Among the entries below, take the line with "set_agentActivities (<[id := agentActivity]>" and the line with "Definition TriggeredAction_assign (existing", and output them and every line between them exactly, with nothing else.

[Extracted records]
::::
(** [{ ...existing, ...updates }] for a [ProcessedFile]. *)
Definition ProcessedFile_assign (existing : ProcessedFile.t)
  (updates : PartialProcessedFile.t) : ProcessedFile.t :=
  {| ProcessedFile.id :=
       spread (ProcessedFile.id existing) (PartialProcessedFile.id updates);
     ProcessedFile.filename :=
       spread (ProcessedFile.filename existing)
              (PartialProcessedFile.filename updates);
     ProcessedFile.originalName :=
       spread (ProcessedFile.originalName existing)
              (PartialProcessedFile.originalName updates);
     ProcessedFile.fileType :=
       spread (ProcessedFile.fileType existing)
              (PartialProcessedFile.fileType updates);
     ProcessedFile.size :=
       spread (ProcessedFile.size existing) (PartialProcessedFile.size updates);
     ProcessedFile.uploadedAt :=
       spread (ProcessedFile.uploadedAt existing)
              (PartialProcessedFile.uploadedAt updates);
     ProcessedFile.processedAt :=
       spread (ProcessedFile.processedAt existing)
              (PartialProcessedFile.processedAt updates);
     ProcessedFile.status :=
       spread (ProcessedFile.status existing)
              (PartialProcessedFile.status updates);
     ProcessedFile.classificationResult :=
       spread (ProcessedFile.classificationResult existing)
              (PartialProcessedFile.classificationResult updates);
     ProcessedFile.extractedData :=
       spread (ProcessedFile.extractedData existing)
              (PartialProcessedFile.extractedData updates);
     ProcessedFile.businessIntent :=
       spread (ProcessedFile.businessIntent existing)
              (PartialProcessedFile.businessIntent updates);
     ProcessedFile.priority :=
       spread (ProcessedFile.priority existing)
              (PartialProcessedFile.priority updates);
     ProcessedFile.agentAssigned :=
       spread (ProcessedFile.agentAssigned existing)
              (PartialProcessedFile.agentAssigned updates) |}.

Definition updateProcessedFile (id : Z) (updates : PartialProcessedFile.t)
  (this : MemStorage) : outcome ProcessedFile.t * MemStorage :=
  match processedFiles this !! id with
  | None =>
      (Thrown (MkError ("ProcessedFile with id " +:+ pretty id +:+ " not found")),
       this)
  | Some existing =>
      let updated := ProcessedFile_assign existing updates in
      (Returned updated,
       set_processedFiles (<[id := updated]> (processedFiles this)) this)
  end.

Definition getProcessedFile (id : Z) (this : MemStorage)
  : option ProcessedFile.t :=
  processedFiles this !! id.

Definition createAgentActivity (now : Z) (activity : InsertAgentActivity.t)
  (this : MemStorage) : AgentActivity.t * MemStorage :=
  let '(id, this) := next_id this in
  let agentActivity :=
    {| AgentActivity.fileId := InsertAgentActivity.fileId activity;
       AgentActivity.agentName := InsertAgentActivity.agentName activity;
       AgentActivity.action := InsertAgentActivity.action activity;
       AgentActivity.input := InsertAgentActivity.input activity;
       AgentActivity.output := InsertAgentActivity.output activity;
       AgentActivity.status := InsertAgentActivity.status activity;
       AgentActivity.processingTime :=
         InsertAgentActivity.processingTime activity;
       AgentActivity.errorMessage := InsertAgentActivity.errorMessage activity;
       AgentActivity.id := id;
       AgentActivity.timestamp := now |} in
  (agentActivity,
   set_agentActivities (<[id := agentActivity]> (agentActivities this)) this).

Definition createTriggeredAction (now : Z) (action : InsertTriggeredAction.t)
  (this : MemStorage) : TriggeredAction.t * MemStorage :=
  let '(id, this) := next_id this in
  let triggeredAction :=
    {| TriggeredAction.fileId := InsertTriggeredAction.fileId action;
       TriggeredAction.actionType := InsertTriggeredAction.actionType action;
       TriggeredAction.description := InsertTriggeredAction.description action;
       TriggeredAction.priority := InsertTriggeredAction.priority action;
       TriggeredAction.status := InsertTriggeredAction.status action;
       TriggeredAction.externalApiCall :=
         InsertTriggeredAction.externalApiCall action;
       TriggeredAction.metadata := InsertTriggeredAction.metadata action;
       TriggeredAction.id := id;
       TriggeredAction.timestamp := now |} in
  (triggeredAction,
   set_triggeredActions (<[id := triggeredAction]> (triggeredActions this))
                        this).

(** [{ ...existing, ...updates }] for a [TriggeredAction]. *)
Definition TriggeredAction_assign (existing : TriggeredAction.t)
  (updates : PartialTriggeredAction.t) : TriggeredAction.t :=
  {| TriggeredAction.id :=
       spread (TriggeredAction.id existing) (PartialTriggeredAction.id updates);
     TriggeredAction.fileId :=
       spread (TriggeredAction.fileId existing)
              (PartialTriggeredAction.fileId updates);
     TriggeredAction.actionType :=
       spread (TriggeredAction.actionType existing)
              (PartialTriggeredAction.actionType updates);
     TriggeredAction.description :=
       spread (TriggeredAction.description existing)
              (PartialTriggeredAction.description updates);
     TriggeredAction.priority :=
       spread (TriggeredAction.priority existing)
              (PartialTriggeredAction.priority updates);
     TriggeredAction.status :=
       spread (TriggeredAction.status existing)
              (PartialTriggeredAction.status updates);
     TriggeredAction.externalApiCall :=
       spread (TriggeredAction.externalApiCall existing)
              (PartialTriggeredAction.externalApiCall updates);
     TriggeredAction.timestamp :=
       spread (TriggeredAction.timestamp existing)
              (PartialTriggeredAction.timestamp updates);
     TriggeredAction.metadata :=
       spread (TriggeredAction.metadata existing)
              (PartialTriggeredAction.metadata updates) |}.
::::
### Task result:
   set_agentActivities (<[id := agentActivity]> (agentActivities this)) this).

Definition createTriggeredAction (now : Z) (action : InsertTriggeredAction.t)
  (this : MemStorage) : TriggeredAction.t * MemStorage :=
  let '(id, this) := next_id this in
  let triggeredAction :=
    {| TriggeredAction.fileId := InsertTriggeredAction.fileId action;
       TriggeredAction.actionType := InsertTriggeredAction.actionType action;
       TriggeredAction.description := InsertTriggeredAction.description action;
       TriggeredAction.priority := InsertTriggeredAction.priority action;
       TriggeredAction.status := InsertTriggeredAction.status action;
       TriggeredAction.externalApiCall :=
         InsertTriggeredAction.externalApiCall action;
       TriggeredAction.metadata := InsertTriggeredAction.metadata action;
       TriggeredAction.id := id;
       TriggeredAction.timestamp := now |} in
  (triggeredAction,
   set_triggeredActions (<[id := triggeredAction]> (triggeredActions this))
                        this).

(** [{ ...existing, ...updates }] for a [TriggeredAction]. *)
Definition TriggeredAction_assign (existing : TriggeredAction.t)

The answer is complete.